Posted on September 15th, 2014 by Cleo Smits

This first week for our capstone seminar we read most of The Gift: Creativity and the Artist in the Modern World by Lewis Hyde. In our class discussion, we spoke about the gift exchange market Hyde writes about and how our capstones- and the research and creation process behind them- engage with Hyde’s idea of the gift.

Our first assignment was to chart how we structured and scheduled our work (capstone-related, course-work related, meetings, etc.) over the course of a week. While the ‘time map’ I created was perhaps affected by the fact that this was the first week of classes, I noticed a trend of doing capstone-related work over the weekend, and not carrying through work through the week. My main goal moving forward was to try and spread this out so that I am working at least a little bit on my capstone every day.

CleoVisualTimeMap-300x211

I also met with Glenn Wharton, my professor for Intro to Museum Studies who gave me bibliographies for curating contemporary art and social practice art to use in my research. Additionally, I began to go through some books I had taken out of the Bobst library:

Obrist, Hans-Ulrich. Ways of Curating. New York: Penguin Books, 2014. Print.

Obrist, Hans-Ulrich. Everything You Always Wanted to Know about Curating but Were Afraid to Ask. Berlin: Sternberg Press, 2011. Print.

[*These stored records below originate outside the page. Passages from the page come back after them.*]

(* ===== verification/Streams.v ===== *)
(** Streams, [src/net.go]: framing, encryption and compression of stream
    messages, push/pull exchanges, user messages and stream pings.

    What a connection will deliver is a [source]: bytes and the error after
    them; the cutting into reads is dealt with in [Packet.v], where the label
    is removed, and the buffered reader hides it from there on. What is
    written is the bytes. Deadlines, dialling and closing are not modelled:
    an expired deadline is an error at the end of a source. *)

From S2P Require Import Prelude Msgpack Wire Timing Treap Queue NetAddr Nodes Events Packet State Security Checksum HostPort Acks Net.

(** ** Limits *)

Definition maxPushStateNodes : Z := 1024 * 1024.
Definition maxUserMsgBytes : Z := 20 * 1024 * 1024.
Definition maxPushPullRequests : Z := 128.
Definition maxStreamMessageBytes : Z := maxDecompressedBytes.
Definition maxCompressedStreamBytes : Z :=
  maxDecompressedBytes * 3 / 2 + maxDecompressedBytes / 1024 + Z.shiftl 64 10.

(** [io.LimitReader], and [limitedSource], which is the same on a buffered
    reader: at most [n] bytes, then EOF. *)
Definition limitedSource (s : source) (n : Z) : source :=
  if n <=? len (src_data s) then Source (take (Z.to_nat n) (src_data s)) EOF else s.

(** [bufio.Reader.ReadByte] *)
Definition readByteFrom (s : source) : result io_error (byte * source) :=
  match src_data s with
  | [] => Err (src_err s)
  | c :: data => Ok (c, Source data (src_err s))
  end.

(** [io.CopyN] *)
Definition copyN (s : source) (n : Z) : result io_error (bytes * source) :=
  if n <=? len (src_data s) then
    Ok (take (Z.to_nat n) (src_data s), Source (drop (Z.to_nat n) (src_data s)) (src_err s))
  else Err (src_err s).

Inductive streamError :=
| StreamIO (e : io_error)
| StateTooLarge (n : Z)
| StreamCrypto (e : securityError)
| EncryptionNotConfigured
| StateNotEncrypted
| EmptyMessage
| StreamDecode (e : error)
| StreamDecompress (e : decompressError)
| TooManyNodes (n : Z)
| UserStateTooLarge (n : Z)
| NamelessState (i : Z)
| UserMsgTooLarge (n : Z)
| ErrMessageTooLarge (n limit : Z)
| StreamWrite.

(** The error of a decoder, as the callers pass it on. *)
Definition decoding {A} (r : result error A) : result streamError A :=
  match r with Ok a => Ok a | Err e => Err (StreamDecode e) end.

Section Streams.
Context {LZ : LZW} {GC : GCM} (cfg : Config) (nc : NetConfig).

(** ** Writing *)

(** [None] is the nil cipher of a keyring without keys. *)
Definition encryptLocalState (nonce sendBuf : bytes) (streamLabel : string) : option bytes :=
  let encVsn := encryptionVersion cfg in
  let encLen := encryptedLength encVsn (len sendBuf) in
  let out := z2b encryptMsg :: be 4 (u32 encLen) in
  k ← nc_Keyring nc;
  g ← primaryAEAD k;
  Some (sealPayload encVsn g nonce sendBuf (out ++ str2b streamLabel) out).

(** What [rawSendMsgStream] writes, or why it writes nothing. *)
Definition streamBytes (nonce sendBuf : bytes) (streamLabel : string) : option (result streamError bytes) :=
  let sendBuf :=
    if nc_EnableCompression nc then
      let compBuf := compressPayload sendBuf in if len compBuf <? len sendBuf then compBuf else sendBuf
    else sendBuf in
  if encrypting nc then
    let n := encryptedLength (encryptionVersion cfg) (len sendBuf) in
    if n >? maxPushStateBytes then Some (Err (ErrMessageTooLarge n maxPushStateBytes))
    else crypt ← encryptLocalState nonce sendBuf streamLabel; Some (Ok crypt)
  else Some (Ok sendBuf).

(** The state of a node as it is pushed. *)
Definition localNode (s : nodeState) : PushNodeState :=
  let n := st_Node s in
  MkPushNodeState (n_Name n) (n_Addr n) (n_Port n) (n_Meta n) (st_Incarnation s) (stateNumber (n_State n))
    (vsnBytes (versions n)).

Definition encodeStates (states : list PushNodeState) (out : bytes) : bytes :=
  fold_left (fun out n => PushNodeState_AppendMsgpack n out) states out.

Definition pushPullMessage (localNodes : list PushNodeState) (join : bool) (userData : bytes) : bytes :=
  let out := [z2b pushPullMsg] in
  let out := PushPullHeader_AppendMsgpack (MkPushPullHeader (len localNodes) (len userData) join) out in
  encodeStates localNodes out ++ userData.

(** ** Reading *)

Definition decryptRemoteState (k : Keyring) (bufConn : source) (streamLabel : string) : result streamError bytes :=
  match copyN bufConn 4 with
  | Err e => Err (StreamIO e)
  | Ok (lenBytes, bufConn) =>
      let moreBytes := be_value lenBytes in
      if moreBytes >? maxPushStateBytes then Err (StateTooLarge moreBytes)
      else
        match copyN bufConn moreBytes with
        | Err e => Err (StreamIO e)
        | Ok (cipherBytes, _) =>
            let dataBytes := appendBytes (z2b encryptMsg :: lenBytes) (str2b streamLabel) in
            match openPayload (getAEADs k) cipherBytes dataBytes with
            | Ok plain => Ok plain
            | Err e => Err (StreamCrypto e)
            end
        end
  end.

(** A decoder positioned after the type byte of [b]. *)
Definition typedSlice (b : bytes) : result streamError (Z * decoder) :=
  match b with
  | [] => Err EmptyMessage
  | t :: rest => Ok (b2z t, NewDecoder rest)
  end.

(** The type and a decoder of what is under the encryption. *)
Definition readOuter (src : source) (streamLabel : string) : result streamError (Z * decoder) :=
  let bufConn := limitedSource src maxCompressedStreamBytes in
  match readByteFrom bufConn with
  | Err e => Err (StreamIO e)
  | Ok (b, bufConn) =>
      let msgType := b2z b in
      if msgType =? encryptMsg then
        if negb (EncryptionEnabled nc) then Err EncryptionNotConfigured
        else
          match nc_Keyring nc with
          | None => Err EncryptionNotConfigured
          | Some k => let! plain := decryptRemoteState k bufConn streamLabel in typedSlice plain
          end
      else if EncryptionEnabled nc && nc_GossipVerifyIncoming nc then Err StateNotEncrypted
      else if msgType =? compressMsg then Ok (msgType, NewStreamDecoder bufConn)
      else Ok (msgType, NewStreamDecoder (limitedSource bufConn (maxStreamMessageBytes - 1)))
  end.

Rand, Steven. Cautionary Tales: Critical Curating. New York: apexart, 2010. Print.

This helped me to start my annotated bibliography. Although I have yet to read most of the sources included, it is very helpful to have them all in one place because I had begun to compile separate bibliographies based on when I working on the project. By consolidating all the sources I am using or going to possibly use, I was also able to categorize them into sections.